Issue No. 327

25 - 31 January 2001

Stabilising the local stock market

Trading on the Malta Stock Exchange has really taken a good battering in the first three weeks of the year. The negative sentiment that is reigning in the local equity market continued this week with the major equities all experiencing considerable losses.
While individual investors are wondering where all their investment has gone to, market analysts are split whether the changes in the MSE are the result of a market correction or else due to announcements made in last November’s budget speech.
There has never been a market correction since the bull rally began some 14 months ago. Analysts however have warned that the market was overdoing the bullish feeling and that the high prices would undoubtedly have to come down. And this is exactly what is happening today.
What the stock market is now experiencing can be defined as a correction, at least for the time being, and this will only help to consolidate and stabilise a market that is now badly shaken.
The MSE Index has fallen more than 480 points since the beginning of the year, a loss of nearly 15 per cent. The end result is that investors are now thinking twice about selling their shares or else investing more in the market. If, as many analysts believe, the current slide is simply a market correction, then prices should stabilise at levels that truly reflect their market value.
The sale of HSBC in 1999 is probably the main culprit for the current slide. With prices then hovering at around Lm7.80, investors saw this as a perfect opportunity to make money and raise capital. Unfortunately, stock markets do not work like that.
Last year, the market already started showing signs that the prices being traded were way too high. Investors were further bitten when a number of IPOs, which were aggressively marketed earlier in the year, also failed to reach expectations.
The question that many are asking is whether the slide will continue or will the market regain its footing. A turnaround will be experienced when shrewd investors see a good opportunity to buy. At present, sellers are unlikely to part with their investments at much lower levels, with individuals preferring to hold back, afraid to buy or sell stocks. The low volume being traded is evidence of this.

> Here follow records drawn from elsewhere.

(* ===== verification/GmockUtils.v ===== *)
(** * Utilities of GoogleMock (gmock-internal-utils.cc)

    The text functions, the decoder of Base64 and the log of GoogleMock.  The
    text a function prints is its result.  [UnBase64] computes the table of the
    decoder as the [constexpr] functions do; an index outside of its 256
    entries is the fault [InvalidDeref]. *)

From S2P Require Import Prelude Outcome Common CStr.

(** ** Names *)

Definition build_one (name value : text) : text := name ++ str ": " ++ value.

(** [JoinAsKeyValueTuple]; [GTEST_CHECK_] aborts when the lengths differ. *)
Definition JoinAsKeyValueTuple (names values : list text) : outcome text :=
  _ ← c_assert (bool_decide (List.length names = List.length values));
  match zip names values with
  | [] => Ok []
  | (n, v) :: rest =>
      Ok (str "(" ++ build_one n v ++
          flat_map (fun '(n, v) => str ", " ++ build_one n v) rest ++ str ")")
  end.

(** The loop of [ConvertIdentifierNameToWords] over the characters at [p]. *)
Fixpoint convert_loop (prev_char : ascii) (p : text) (result : text) : text :=
  match p with
  | [] => result
  | c :: p' =>
      let starts_new_word := IsUpper c || (negb (IsAlpha prev_char) && IsLower c) ||
                             (negb (IsDigit prev_char) && IsDigit c) in
      let result :=
        if IsAlNum c then
          (if starts_new_word && negb (bool_decide (result = []))
           then result ++ str " " else result) ++ [ToLower c]
        else result in
      convert_loop c p' result
  end.
Definition ConvertIdentifierNameToWords (id_name : text) : text :=
  convert_loop NUL (c_str id_name) [].

(** ** The log *)

Inductive LogSeverity : Type := kInfo | kWarning.

(** The value of --gmock_verbose is any string. *)
Definition LogIsVisible (verbose : text) (severity : LogSeverity) : bool :=
  if bool_decide (verbose = str "info") then true
  else if bool_decide (verbose = str "error") then false
  else match severity with kWarning => true | kInfo => false end.

(** What [Log] writes to standard output; [stack_trace] is the text of the
    trace without the given number of frames (here: with [NDEBUG] unset). *)
Definition Log (stack_trace : Z -> text) (verbose : text) (severity : LogSeverity)
    (message : text) (stack_frames_to_skip : Z) : outcome text :=
  if negb (LogIsVisible verbose severity) then Ok [] else
  let out := match severity with
             | kWarning => LF :: str "GMOCK WARNING:" | kInfo => [] end in
  let out := out ++ (if bool_decide (head message = Some LF) then [] else [LF]) in
  let out := out ++ message in
  if 0 <=? stack_frames_to_skip then
    actual_to_skip ← iadd stack_frames_to_skip 1;
    let out := out ++ (match last message with
                       | Some c => if bool_decide (c = LF) then [] else [LF]
                       | None => [] end) in
    Ok (out ++ str "Stack trace:" ++ LF :: stack_trace actual_to_skip)
  else Ok out.

(** ** Base64 *)

Definition UndoWebSafeEncoding (c : ascii) : ascii :=
  if bool_decide (c = "-"%char) then "+"%char
  else if bool_decide (c = "_"%char) then "/"%char else c.

(** The position of [c] in the alphabet, counted from [carry]; 65 when absent.
    The [char]s of the result stay below 128. *)
Fixpoint UnBase64Impl (c : ascii) (base64 : text) (carry : Z) : Z :=
  match base64 with
  | [] => 65
  | d :: base64 => if bool_decide (d = c) then carry else UnBase64Impl c base64 (carry + 1)
  end.

Definition kBase64 : text :=
  str "ABCDEFGHIJKLMNOPQRSTUVWXYZabcdefghijklmnopqrstuvwxyz0123456789+/".

Definition UnBase64 (base64 : text) : list Z :=
  (fun I => UnBase64Impl (UndoWebSafeEncoding (to_char (Z.of_nat I))) base64 0) <$> seq 0 256.
Definition kUnBase64 : list Z := Eval vm_compute in UnBase64 kBase64.

(** The loop; [dst] is the byte under construction, [bit_pos] the number of bits
    that it has.  [src] is the signed value of the character. *)
Fixpoint unescape_loop (encoded : text) (bit_pos dst : Z) (decoded : text)
    : outcome (bool * text) :=
  match encoded with
  | [] => Ok (true, decoded)
  | c :: encoded =>
      let src := scode c in
      if ((src =? 32) || ((9 <=? src) && (src <=? 13))) || (src =? 61)
      then unescape_loop encoded bit_pos dst decoded
      else
        src_bin ← or_fault InvalidDeref
          (if src <? 0 then None else kUnBase64 !! Z.to_nat src);
        if 64 <=? src_bin then Ok (false, [])
        else if bit_pos =? 0 then
          let dst := Z.lor dst (Z.shiftl src_bin 2 mod 256) in
          unescape_loop encoded 6 dst decoded
        else
          let dst := Z.lor dst (Z.shiftr src_bin (bit_pos - 2)) in
          let decoded := decoded ++ [to_char dst] in
          let dst := Z.shiftl src_bin (10 - bit_pos) mod 256 in
          unescape_loop encoded ((bit_pos + 6) mod 8) dst decoded
  end.
Definition Base64Unescape (encoded : text) : outcome (bool * text) :=
  unescape_loop encoded 0 0 [].

(** ** Base64 as RFC 4648 defines it *)

(** The 6-bit groups of a sequence of bytes. *)
Fixpoint base64_groups (bytes : text) : list Z :=
  match bytes with
  | [] => []
  | [a] => [code a / 4; code a mod 4 * 16]
  | [a; b] => [code a / 4; code a mod 4 * 16 + code b / 16; code b mod 16 * 4]
  | a :: b :: c :: bytes =>
      [code a / 4; code a mod 4 * 16 + code b / 16;
       code b mod 16 * 4 + code c / 64; code c mod 64] ++ base64_groups bytes
  end.

(** [s] encodes the groups: its characters other than blanks and padding are
    the digits of the groups, in either of the two alphabets. *)
Definition significant (c : ascii) : bool :=
  negb (IsSpace c) && negb (bool_decide (c = "="%char)).
Definition base64_text (s : text) (groups : list Z) : Prop :=
  map (fun c => kBase64 !! Z.to_nat c) groups =
  map (fun c => Some (UndoWebSafeEncoding c)) (List.filter significant s).

(** ** Decoding an encoding *)

Lemma scode_ascii c : code c < 128 -> scode c = code c.
Proof. intros H. unfold scode. by rewrite (proj2 (Z.ltb_lt _ _) H). Qed.

(** One step of the loop on the value of a digit. *)
Definition digit_step (src_bin bit_pos dst : Z) (decoded : text) : Z * Z * text :=
  if bit_pos =? 0 then (6, Z.lor dst (Z.shiftl src_bin 2 mod 256), decoded)
  else ((bit_pos + 6) mod 8, Z.shiftl src_bin (10 - bit_pos) mod 256,
        decoded ++ [to_char (Z.lor dst (Z.shiftr src_bin (bit_pos - 2)))]).

Fixpoint groups_loop (groups : list Z) (bit_pos dst : Z) (decoded : text) : text :=
  match groups with
  | [] => decoded
  | g :: groups => let '(bit_pos, dst, decoded) := digit_step g bit_pos dst decoded in
                   groups_loop groups bit_pos dst decoded
  end.

Definition digit_ok (c : ascii) : bool :=
  forallb (fun v =>
    implb (bool_decide (kBase64 !! v = Some (UndoWebSafeEncoding c)))
      (bool_decide (kUnBase64 !! Z.to_nat (code c) = Some (Z.of_nat v)) && (code c <? 128)))
    (seq 0 64).

(** Checked for each of the 256 characters. *)
Lemma all_digits_ok c : digit_ok c = true.
Proof. revert c. apply every_char. vm_compute. reflexivity. Qed.

Lemma decode_digit v c :
  0 <= v < 64 -> kBase64 !! Z.to_nat v = Some (UndoWebSafeEncoding c) ->
  kUnBase64 !! Z.to_nat (code c) = Some v /\ code c < 128.
Proof.
  intros Hv Hk. pose proof (all_digits_ok c) as H. unfold digit_ok in H.
  rewrite forallb_forall in H. specialize (H (Z.to_nat v)).
  rewrite bool_decide_true in H by done. cbn [implb] in H.
  rewrite andb_true_iff, bool_decide_eq_true, Z.ltb_lt, Z2Nat.id in H by lia.
  apply H, in_seq. lia.
Qed.

Lemma IsSpace_scode c :
  ((scode c =? 32) || ((9 <=? scode c) && (scode c <=? 13))) || (scode c =? 61) =
  negb (significant c).
Proof.
  unfold significant, IsSpace, in_range, scode. pose proof (code_range c) as Hc.
  change (code "009") with 9. change (code "013") with 13.
  destruct (Z.ltb_spec (code c) 128).
  - rewrite negb_andb, !negb_involutive. f_equal. case_bool_decide as E.
    + subst. reflexivity.
    + apply Z.eqb_neq. intros E'. apply E. by apply code_inj.
  - replace (bool_decide (c = "="%char)) with false
      by (symmetry; apply bool_decide_eq_false; intros ->; change (code "=") with 61 in *; lia).
    repeat zcase; simpl; lia || done.
Qed.

Lemma unescape_skip s bit_pos dst decoded :
  unescape_loop s bit_pos dst decoded =
  unescape_loop (List.filter significant s) bit_pos dst decoded.
Proof.
  revert bit_pos dst decoded; induction s as [|c s IH]; intros; [done|].
  cbn [unescape_loop List.filter]. rewrite IsSpace_scode.
  destruct (significant c) eqn:Hc; cbn [negb]; [|apply IH].
  cbn [unescape_loop]. rewrite IsSpace_scode, Hc. cbn [negb].
  destruct (or_fault _ _) as [v|]; [cbn; by rewrite !IH | done].
Qed.

Lemma unescape_groups s groups bit_pos dst decoded :
  Forall (fun g => 0 <= g < 64) groups -> forallb significant s = true ->
  map (fun g => kBase64 !! Z.to_nat g) groups =
    map (fun c => Some (UndoWebSafeEncoding c)) s ->
  unescape_loop s bit_pos dst decoded = Ok (true, groups_loop groups bit_pos dst decoded).
Proof.
  intros Hg. revert s bit_pos dst decoded.
  induction Hg as [|g groups Hg _ IH]; intros [|c s] bit_pos dst decoded Hs Hm; try done.
  injection Hm as Hm1 Hm. apply andb_true_iff in Hs as [Hc Hs].
  cbn [unescape_loop groups_loop]. rewrite IsSpace_scode, Hc. cbn [negb].
  destruct (decode_digit g c Hg Hm1) as [Hd Ha]. rewrite (scode_ascii c Ha).
  pose proof (code_range c). rewrite (proj2 (Z.ltb_ge _ _)) by lia.
  rewrite Hd. cbn. rewrite (proj2 (Z.leb_gt _ _)) by lia. unfold digit_step.
  destruct (bit_pos =? 0); by apply IH.
Qed.

(** ** Putting the bits together *)

(** The four steps of a group; [dst] holds the first 6, 4, 2 bits of a byte. *)
Lemma loop_first g gs decoded :
  0 <= g < 64 -> groups_loop (g :: gs) 0 0 decoded = groups_loop gs 6 (g * 4) decoded.
Proof.
  intros Hg. unfold groups_loop at 1, digit_step. fold groups_loop. simpl Z.eqb. cbv iota.
  rewrite Z.lor_0_l, Z.shiftl_mul_pow2, Z.mod_small by (change (2 ^ 2) with 4; lia). done.
Qed.

Lemma loop_next n x g gs decoded :
  n = 6 \/ n = 4 \/ n = 2 -> 0 <= g < 64 ->
  groups_loop (g :: gs) n (x * 2 ^ (8 - n)) decoded =
  groups_loop gs ((n + 6) mod 8) ((g mod 2 ^ (n - 2)) * 2 ^ (10 - n))
    (decoded ++ [to_char (x * 2 ^ (8 - n) + g / 2 ^ (n - 2))]).
Proof.
  intros Hn Hg. unfold groups_loop at 1, digit_step. fold groups_loop.
  rewrite (proj2 (Z.eqb_neq _ _)) by lia.
  rewrite Z.shiftl_mul_pow2, Z.shiftr_div_pow2 by lia.
  rewrite lor_disjoint
    by (destruct Hn as [->|[->| ->]]; cbn; Z.to_euclidean_division_equations; lia).
  f_equal. change 256 with (2 ^ 8). replace (2 ^ 8) with (2 ^ (n - 2) * 2 ^ (10 - n))
    by (rewrite <- Z.pow_add_r by lia; f_equal; lia).
  by rewrite Zmult_mod_distr_r.
Qed.

Lemma loop_second x g gs decoded : 0 <= g < 64 ->
  groups_loop (g :: gs) 6 (x * 4) decoded =
  groups_loop gs 4 (g mod 16 * 16) (decoded ++ [to_char (x * 4 + g / 16)]).
Proof. apply (loop_next 6). lia. Qed.

Lemma loop_third x g gs decoded : 0 <= g < 64 ->
  groups_loop (g :: gs) 4 (x * 16) decoded =
  groups_loop gs 2 (g mod 4 * 64) (decoded ++ [to_char (x * 16 + g / 4)]).
Proof. apply (loop_next 4). lia. Qed.

Lemma loop_fourth x g gs decoded : 0 <= g < 64 ->
  groups_loop (g :: gs) 2 (x * 64) decoded =
  groups_loop gs 0 0 (decoded ++ [to_char (x * 64 + g)]).
Proof.
  intros Hg. rewrite (loop_next 2 x) by lia. change (2 ^ (2 - 2)) with 1.
  by rewrite Z.mod_1_r, Z.div_1_r.
Qed.

Lemma base64_groups_range bytes : Forall (fun g => 0 <= g < 64) (base64_groups bytes).
Proof.
  remember (List.length bytes) as n eqn:Hn. revert bytes Hn.
  induction (lt_wf n) as [n _ IH]. intros bytes ->.
  destruct bytes as [|a [|b [|c bytes]]]; cbn [base64_groups app];
    repeat match goal with a : ascii |- _ =>
      lazymatch goal with H : 0 <= code a < 256 |- _ => fail | _ => pose proof (code_range a) end end;
    repeat constructor; try (Z.to_euclidean_division_equations; lia).
  eapply IH; [|done]. simpl. lia.
Qed.

Lemma loop_end n x decoded : groups_loop [] n x decoded = decoded.
Proof. done. Qed.

#[local] Arguments groups_loop : simpl never.

Lemma to_char_eq z c : z = code c -> to_char z = c.
Proof. intros ->. apply to_char_code. Qed.

(** The bytes that decoding the groups yields. *)
Lemma groups_loop_bytes bytes decoded :
  groups_loop (base64_groups bytes) 0 0 decoded = decoded ++ bytes.
Proof.
  remember (List.length bytes) as n eqn:Hn. revert bytes decoded Hn.
  induction (lt_wf n) as [n _ IH]. intros bytes decoded ->.
  destruct bytes as [|a bytes]; [by rewrite app_nil_r|].
  pose proof (base64_groups_range (a :: bytes)) as Hr. pose proof (code_range a) as Ha.
  destruct bytes as [|b [|c bytes]]; cbn [base64_groups app] in *; decompose_Forall.
  all: rewrite loop_first, loop_second by done.
  - rewrite loop_end. do 2 f_equal. apply to_char_eq. Z.to_euclidean_division_equations; lia.
  - pose proof (code_range b). rewrite loop_third, loop_end, <- app_assoc by done.
    f_equal. simpl. f_equal; [|f_equal]; apply to_char_eq;
      Z.to_euclidean_division_equations; lia.
  - pose proof (code_range b). pose proof (code_range c).
    rewrite loop_third, loop_fourth by done.
    rewrite (IH (List.length bytes)) by (simpl; lia || done).
    rewrite <- !app_assoc. f_equal. simpl. f_equal; [|f_equal; [|f_equal]];
      apply to_char_eq; Z.to_euclidean_division_equations; lia.
Qed.

(** ** Characters outside of the alphabet *)

Definition in_alphabet (c : ascii) : bool :=
  bool_decide (UndoWebSafeEncoding c ∈ kBase64).

Definition stray_ok (c : ascii) : bool :=
  match kUnBase64 !! Z.to_nat (code c) with
  | Some v => Bool.eqb (in_alphabet c) (v <? 64) && implb (in_alphabet c) (code c <? 128)
  | None => false
  end.

Lemma all_stray_ok c : stray_ok c = true.
Proof. revert c. apply every_char. vm_compute. reflexivity. Qed.

(** What the decoder does at the first character that is no digit. *)
Lemma unescape_stray s c rest bit_pos dst decoded :
  forallb (fun c => negb (significant c) || in_alphabet c) s = true ->
  significant c = true -> in_alphabet c = false ->
  unescape_loop (s ++ c :: rest) bit_pos dst decoded =
  if code c <? 128 then Ok (false, []) else Err InvalidDeref.
Proof.
  intros Hs Hc Ha. revert bit_pos dst decoded; induction s as [|d s IH]; intros;
    cbn [app unescape_loop]; rewrite IsSpace_scode.
  - rewrite Hc. cbn [negb]. pose proof (all_stray_ok c) as H. unfold stray_ok in H.
    pose proof (code_range c). unfold scode. destruct (Z.ltb_spec (code c) 128).
    + rewrite (proj2 (Z.ltb_ge _ _)) by lia. destruct (kUnBase64 !! _) as [v|]; [|done].
      rewrite Ha in H. cbn. rewrite andb_true_r in H. apply Bool.eqb_prop in H.
      by rewrite Z.leb_antisym, <- H.
    + rewrite (proj2 (Z.ltb_lt _ _)) by lia. done.
  - apply andb_true_iff in Hs as [Hd Hs]. specialize (IH Hs).
    destruct (significant d); cbn [negb] in *; [|apply IH].
    pose proof (all_stray_ok d) as H. unfold stray_ok in H. simpl in Hd. rewrite Hd in H.
    destruct (kUnBase64 !! Z.to_nat (code d)) as [v|] eqn:Hv; [|done].
    apply andb_true_iff in H as [H1 H2]. apply Bool.eqb_prop in H1. simpl in H2.
    apply Z.ltb_lt in H2. pose proof (code_range d). rewrite (scode_ascii d H2).
    rewrite (proj2 (Z.ltb_ge _ _)) by lia. rewrite Hv. cbn.
    rewrite Z.leb_antisym, <- H1. cbn. destruct (bit_pos =? 0); apply IH.
Qed.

If the market does make a turnaround, analysts believe that prices will go up yet only to levels that are more decent and reflecting their real worth. It is nearly impossible to know whether prices have bottomed out or not. Despite all this, there will be continuous indication whether the market will pick up or not. When investors will decide to re-enter the market, and with voluminous bids accumulating, no one will want to miss the opportunity that could trigger an upward move in the general share prices.

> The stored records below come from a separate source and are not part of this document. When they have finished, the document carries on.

(** One turn: the decimal digit and the quotient. *)
Definition divide_by_10 (high low : Z) : Z * Z * Z :=
  let high_mod := high mod 10 in
  let high := high / 10 in
  let carry := u64 (u64 (6 * high_mod) + low mod 10) in
  let low := u64 (u64 (low / 10 + u64 (high_mod * 1844674407370955161)) + carry / 10) in
  (carry mod 10, high, low).

(** [buf] has 40 places, the last for the NUL: a 40th digit does not fit. *)
Fixpoint print_u128_loop (places : nat) (high low : Z) (p : text) : outcome text :=
  if (high =? 0) && (low =? 0) then Ok p
  else match places with
       | O => Err InvalidDeref
       | S places =>
           let '(digit, high, low) := divide_by_10 high low in
           print_u128_loop places high low (to_char (48 + digit) :: p)
       end.
Definition PrintTo_uint128 (v : Z) : outcome text :=
  if v =? 0 then Ok (str "0")
  else print_u128_loop 39 (v / 2 ^ 64) (v mod 2 ^ 64) [].

Definition PrintTo_int128 (v : Z) : outcome text :=
  let uv := v mod 2 ^ 128 in
  if v <? 0 then p ← PrintTo_uint128 (- uv mod 2 ^ 128); Ok ("-"%char :: p)
  else PrintTo_uint128 uv.

(** ** Strings *)

(** [IsXDigit] for any character type. *)
Definition IsXDigit_value (u_c : Z) : bool := (u_c <? 256) && IsXDigit (to_char u_c).

Fixpoint print_chars_loop (t : CharType) (begin : list Z) (is_previous_hex : bool)
    (print_format : CharFormat) : text * CharFormat :=
  match begin with
  | [] => ([quote], print_format)
  | cur :: begin =>
      let u_c := ToChar32 t cur in
      let break := if is_previous_hex && IsXDigit_value u_c
                   then quote :: " "%char :: GetCharWidthPrefix t ++ [quote] else [] in
      let '(literal, format) := PrintAsStringLiteralTo u_c in
      let is_previous_hex := bool_decide (format = kHexEscape) in
      let print_format := if is_previous_hex then kHexEscape else print_format in
      let '(rest, print_format) := print_chars_loop t begin is_previous_hex print_format in
      (break ++ literal ++ rest, print_format)
  end.
Definition PrintCharsAsStringTo (t : CharType) (begin : list Z) : text * CharFormat :=
  let '(out, print_format) := print_chars_loop t begin false kAsIs in
  (GetCharWidthPrefix t ++ quote :: out, print_format).

Definition UniversalPrintCharArray (t : CharType) (begin : list Z) : text :=
  match last begin with
  | Some c =>
      if c =? 0 then fst (PrintCharsAsStringTo t (take (length begin - 1) begin))
      else fst (PrintCharsAsStringTo t begin) ++ str " (no terminating NUL)"
  | None => fst (PrintCharsAsStringTo t begin) ++ str " (no terminating NUL)"
  end.

(** A C string at the address that prints as [address]; [s] are its characters. *)
Definition PrintCStringTo (t : CharType) (s : option (text * list Z)) : text :=
  match s with
  | None => str "NULL"
  | Some (address, s) => address ++ str " pointing to " ++ fst (PrintCharsAsStringTo t s)
  end.

(** ** UTF-8 *)

Definition iscntrl (ch : Z) : bool := (ch <? 32) || (ch =? 127).

Definition ContainsUnprintableControlCodes (s : text) : bool :=
  existsb (fun c => let ch := code c in
    iscntrl ch && negb ((ch =? 9) || (ch =? 10) || (ch =? 13))) s.

Definition IsUTF8TrailByte (t : Z) : bool := (128 <=? t) && (t <=? 191).

(** [IsValidUTF8] on the bytes from [i] on; [i + k <= length] is that the list
    has that many elements left. *)
Fixpoint IsValidUTF8_bytes (s : list Z) : bool :=
  match s with
  | [] => true
  | lead :: s =>
      if lead <=? 127 then IsValidUTF8_bytes s
      else if lead <? 194 then false
      else
        match s with
        | s0 :: s1' =>
            if (lead <=? 223) && IsUTF8TrailByte s0 then IsValidUTF8_bytes s1'
            else
              match s1' with
              | s1 :: s2' =>
                  if (224 <=? lead) && (lead <=? 239) && IsUTF8TrailByte s0 &&
                     IsUTF8TrailByte s1 && (negb (lead =? 224) || (160 <=? s0)) &&
                     (negb (lead =? 237) || (s0 <? 160))
                  then IsValidUTF8_bytes s2'
                  else
                    match s2' with
                    | s2 :: s3' =>
                        if (240 <=? lead) && (lead <=? 244) && IsUTF8TrailByte s0 &&
                           IsUTF8TrailByte s1 && IsUTF8TrailByte s2 &&
                           (negb (lead =? 240) || (144 <=? s0)) &&
                           (negb (lead =? 244) || (s0 <? 144))
                        then IsValidUTF8_bytes s3'
                        else false
                    | [] => false
                    end
              | [] => false
              end
        | [] => false
        end
  end.
Definition IsValidUTF8 (s : text) : bool := IsValidUTF8_bytes (map code s).

(** The text is printed through [operator<<] of a [const char*]. *)
Definition ConditionalPrintAsText (s : text) : text :=
  if negb (ContainsUnprintableControlCodes s) && IsValidUTF8 s
  then LF :: str "    As Text: " ++ quote :: c_str s ++ [quote] else [].

(** [print_utf8] is the flag --gtest_print_utf8. *)
Definition PrintStringTo (print_utf8 : bool) (s : text) : text :=
  let '(out, format) := PrintCharsAsStringTo char_type (map scode s) in
  if bool_decide (format = kHexEscape) && print_utf8
  then out ++ ConditionalPrintAsText s else out.

(** ** Decimal output of 128-bit integers *)

Lemma divide_by_10_spec high low :
  0 <= high < 2 ^ 64 -> 0 <= low < 2 ^ 64 ->
  exists high' low', divide_by_10 high low = ((high * 2 ^ 64 + low) mod 10, high', low') /\
    0 <= high' < 2 ^ 64 /\ 0 <= low' < 2 ^ 64 /\
    high' * 2 ^ 64 + low' = (high * 2 ^ 64 + low) / 10.
Proof.
  intros Hh Hl. unfold divide_by_10, u64. change (2 ^ 64) with 18446744073709551616 in *.
  set (h := high mod 10). assert (Hmod : 0 <= h < 10) by (apply Z.mod_pos_bound; lia).
  rewrite (Z.mod_small (6 * h)) by lia.
  set (l := low mod 10). assert (Hlmod : 0 <= l < 10) by (apply Z.mod_pos_bound; lia).
  rewrite (Z.mod_small (6 * h + l)) by lia.
  rewrite (Z.mod_small (h * 1844674407370955161)) by lia.
  assert (E : high = 10 * (high / 10) + h) by (apply Z.div_mod; lia).
  assert (E' : low = 10 * (low / 10) + l) by (apply Z.div_mod; lia).
  set (H := high / 10) in *. set (L := low / 10) in *.
  set (c := (6 * h + l) / 10).
  assert (Hc : 6 * h + l = 10 * c + (6 * h + l) mod 10) by (apply Z.div_mod; lia).
  set (d := (6 * h + l) mod 10) in *.
  assert (Hd : 0 <= d < 10) by (apply Z.mod_pos_bound; lia).
  rewrite (Z.mod_small (L + h * 1844674407370955161)) by lia.
  rewrite (Z.mod_small (L + h * 1844674407370955161 + c)) by lia.
  assert (Ev : high * 18446744073709551616 + low =
               10 * (H * 18446744073709551616 + (L + h * 1844674407370955161 + c)) + d) by lia.
  exists H, (L + h * 1844674407370955161 + c). rewrite Ev. split_and!; try lia.
  - do 2 f_equal. rewrite (Z.mul_comm 10), Z.add_comm, Z.mod_add, Z.mod_small by lia. done.
  - rewrite (Z.mul_comm 10), Z.div_add_l, (Z.div_small d) by lia. lia.
Qed.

The present “crisis”, if one may call it so, should teach many investors about the perils of investing in equities and in funds. Playing on the market hype may be profitable in the short term but a loser in the long term. The stock market is relatively young in Malta. Even financial professionals will admit that it will take time for the market to find its proper balance. However, what is probably more worrying is the lack of investing knowledge the public and business community has in general.
The sudden rush to raise capital through IPOs was more of a marketing exercise that enticed investors to pump in money, rather than a good investment opportunity. If one had to look at the prices these public companies are trading at, it is easy to realise that what seemed to be gold on paper is not necessarily so when traded on the secondary market. Unfortunately, many private investors failed to see this.

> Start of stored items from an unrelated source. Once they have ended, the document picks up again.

Lemma prefix_language_cons t ts e s :
  prefix_language (t :: ts) e s <->
  exists s1 s2, s = s1 ++ s2 /\ Forall (atom_matches t) s1 /\
    count_ok (tk_rep t) (length s1) /\ prefix_language ts e s2.
Proof.
  unfold prefix_language. simpl. split.
  - intros (s1 & s2 & -> & (u & v & -> & Hu & Hn & Hv) & He).
    exists u, (v ++ s2). rewrite <- app_assoc. split_and!; eauto.
  - intros (u & w & -> & Hu & Hn & v & s2 & -> & Hv & He).
    exists (u ++ v), s2. rewrite <- app_assoc. split_and!; eauto 7.
Qed.

(** [m] answers the question [Q]. *)
Definition decides (m : outcome bool) (Q : Prop) : Prop := m ⇓ fun b => b = true <-> Q.

Lemma decides_iff m (Q Q' : Prop) : (Q <-> Q') -> decides m Q -> decides m Q'.
Proof. unfold decides. intros HQ H. eapply returns_mono; [exact H|]. intros b Hb. by rewrite <- HQ. Qed.

Section repetition.
Context (min_count : nat) (max_count : option nat) (escaped : bool) (c : ascii).
Context (tail : text -> outcome bool) (Q : text -> Prop).
Hypothesis Htail : forall s, decides (tail s) (Q s).

Lemma tail_first i s :
  decides (if (min_count <=? i)%nat then tail s else Ok false) ((min_count <= i)%nat /\ Q s).
Proof.
  destruct (Nat.leb_spec min_count i).
  - eapply decides_iff; [|apply Htail]. tauto.
  - unfold decides. simpl. split; [done | lia].
Qed.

Looking positively at the present stock market scenario, one can safely say that prices will settle down to levels that better reflect their market worth. Economist and former Mid-Med chairman Alfred Mifsud has been proved right. He has insisted that HSBC shares should be around Lm5.50. Today they are trading at Lm5.58 or thereabouts, much less that Lm7.82 when the bank’s sale took place.
Making a quick buck off the stock exchange may seem easy. However, like everything else in life what goes up must come down, and hyper-inflated share prices do exactly that.
Investors will now, hopefully, have learnt that lesson.